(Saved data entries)
Lemma live_record_target t id pid terminal p : live_record t id pid terminal = Ok p → pt_container (pr_target p) = t.
Proof.
  unfold live_record. intros Hp. apply rbind_ok in Hp as (? & _ & Hp).
  by apply rbind_ok in Hp as (? & _ & [= <-]).
Qed.
Lemma live_execs_targets t ps k rs ps' k' :
  live_execs t ps k = (Ok rs, ps', k') → Forall (λ p, pt_container (pr_target p) = t) rs.
Proof.
  revert k rs ps' k'. induction ps as [|[id p] ps IH]; intros k rs ps' k'; cbn [live_execs]; [intros; simplify_eq; constructor|].
  destruct (exec_try_wait (p, k)) as [[status|e] [p' k1]]; [|done].
  destruct (live_execs t ps k1) as [[[more|e] ps1] k2] eqn:E; simpl.
  2:{ destruct status; simpl; [done|]. destruct (live_record _ _ _ _); simpl; done. }
  apply IH in E. destruct status; simpl; [intros; by simplify_eq|].
  destruct (live_record _ _ _ _) as [rec|e] eqn:Hr; [|done]. intros; simplify_eq/=.
  constructor; [by eapply live_record_target|done].
Qed.
Lemma processes_answers r :
  gives (λ ps, validate_response_for_request (ReqProcesses r) (RespProcesses ps) = Ok ()) (processes_new r).
Proof.
  at_container (apr_target r). apply yields_bind; [apply target_refresh|]. intros _ [c k] Ht. simpl in Ht.
  unfold bind, get_container, lift, ret. cbn [fst snd].
  destruct (if bool_decide (gc_status c = Stopped) then _ else _) as [init|e] eqn:Hi; [|done].
  cbn [fst snd]. destruct (live_execs _ _ _) as [[[rs|e] ps] k'] eqn:E; [|done]. apply live_execs_targets in E.
  cbn [fst]. apply reject_if_ok, not_true_iff_false. rewrite existsb_exists. intros (p & Hp & Hne).
  apply list_elem_of_In, elem_of_app in Hp. apply negb_true_iff, bool_decide_eq_false in Hne. apply Hne.
  destruct Hp as [Hp|Hp].
  - destruct (bool_decide _); [simplify_eq; set_solver|].
    apply rbind_ok in Hi as (p' & Hp' & [= <-]). apply list_elem_of_singleton in Hp as ->.
    apply live_record_target in Hp'. congruence.
  - rewrite Forall_forall in E. rewrite (E p Hp). done.
Qed.

(** The guest and the client agree on what answers a request.  Whatever the
    kernel does, when a lifecycle request succeeds in an executor that keeps its
    invariant, the response passes every check the client makes of it against
    the request: it is about the requested container or process, with its
    digest, in a state the operation allows, frozen exactly when asked. *)
Theorem guest_answers_match_requests polls request m st response :
  executor_ok st.1 → executor_answer polls request = Some m → (m st).1 = Ok response →
  validate_response_for_request request response = Ok ().
Proof.
  intros Hok Hm Hr.
  assert (∀ A (n : EProg A) (f : A → AgentResponse),
    gives (λ a, validate_response_for_request request (f a) = Ok ()) n →
    m = prog_map f n → validate_response_for_request request response = Ok ()) as Hmap.
  { intros A n f Hn ->. specialize (Hn st Hok). unfold prog_map, bind in Hr.
    destruct (n st) as [[a|e] st']; [|done]. injection Hr as <-. exact Hn. }
  destruct request as [r|r|r|r|r| |r| | |r|r|r|r| | | | | | | |]; try discriminate Hm; injection Hm as <-;
    (eapply Hmap; [clear Hmap Hr|reflexivity]);
    [intros ? _; apply create_answers|apply state_answers|apply start_answers|apply kill_answers
    |intros st' _; by destruct (delete_new r st').1
    |intros ? _; apply exec_answers| | |apply processes_answers|apply update_answers].
  - intros st' Hok'. pose proof (freezer_answers r true st' Hok') as Hf.
    destruct (freezer_new r true st').1 as [s|]; [|done]. destruct Hf as [Ht Hp]. simpl.
    by rewrite state_matches, Hp.
  - intros st' Hok'. pose proof (freezer_answers r false st' Hok') as Hf.
    destruct (freezer_new r false st').1 as [s|]; [|done]. destruct Hf as [Ht Hp]. simpl.
    by rewrite state_matches, Hp.
Qed.
End answers.

(** * Shutdown evidence

    What the executor reports when it shuts down is a recovery report that the
    host can accept. *)

Section shutdown.
Context `{!GuestKernel, !Sha256, !GuestCanonical, !AgentEnv}.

Task requirements:
Only the lines from the first line of the records through the one containing "invariant, the response" should be reproduced, exactly, with both of them included.

Answer space:
Lemma live_record_target t id pid terminal p : live_record t id pid terminal = Ok p → pt_container (pr_target p) = t.
Proof.
  unfold live_record. intros Hp. apply rbind_ok in Hp as (? & _ & Hp).
  by apply rbind_ok in Hp as (? & _ & [= <-]).
Qed.
Lemma live_execs_targets t ps k rs ps' k' :
  live_execs t ps k = (Ok rs, ps', k') → Forall (λ p, pt_container (pr_target p) = t) rs.
Proof.
  revert k rs ps' k'. induction ps as [|[id p] ps IH]; intros k rs ps' k'; cbn [live_execs]; [intros; simplify_eq; constructor|].
  destruct (exec_try_wait (p, k)) as [[status|e] [p' k1]]; [|done].
  destruct (live_execs t ps k1) as [[[more|e] ps1] k2] eqn:E; simpl.
  2:{ destruct status; simpl; [done|]. destruct (live_record _ _ _ _); simpl; done. }
  apply IH in E. destruct status; simpl; [intros; by simplify_eq|].
  destruct (live_record _ _ _ _) as [rec|e] eqn:Hr; [|done]. intros; simplify_eq/=.
  constructor; [by eapply live_record_target|done].
Qed.
Lemma processes_answers r :
  gives (λ ps, validate_response_for_request (ReqProcesses r) (RespProcesses ps) = Ok ()) (processes_new r).
Proof.
  at_container (apr_target r). apply yields_bind; [apply target_refresh|]. intros _ [c k] Ht. simpl in Ht.
  unfold bind, get_container, lift, ret. cbn [fst snd].
  destruct (if bool_decide (gc_status c = Stopped) then _ else _) as [init|e] eqn:Hi; [|done].
  cbn [fst snd]. destruct (live_execs _ _ _) as [[[rs|e] ps] k'] eqn:E; [|done]. apply live_execs_targets in E.
  cbn [fst]. apply reject_if_ok, not_true_iff_false. rewrite existsb_exists. intros (p & Hp & Hne).
  apply list_elem_of_In, elem_of_app in Hp. apply negb_true_iff, bool_decide_eq_false in Hne. apply Hne.
  destruct Hp as [Hp|Hp].
  - destruct (bool_decide _); [simplify_eq; set_solver|].
    apply rbind_ok in Hi as (p' & Hp' & [= <-]). apply list_elem_of_singleton in Hp as ->.
    apply live_record_target in Hp'. congruence.
  - rewrite Forall_forall in E. rewrite (E p Hp). done.
Qed.

(** The guest and the client agree on what answers a request.  Whatever the
    kernel does, when a lifecycle request succeeds in an executor that keeps its
    invariant, the response passes every check the client makes of it against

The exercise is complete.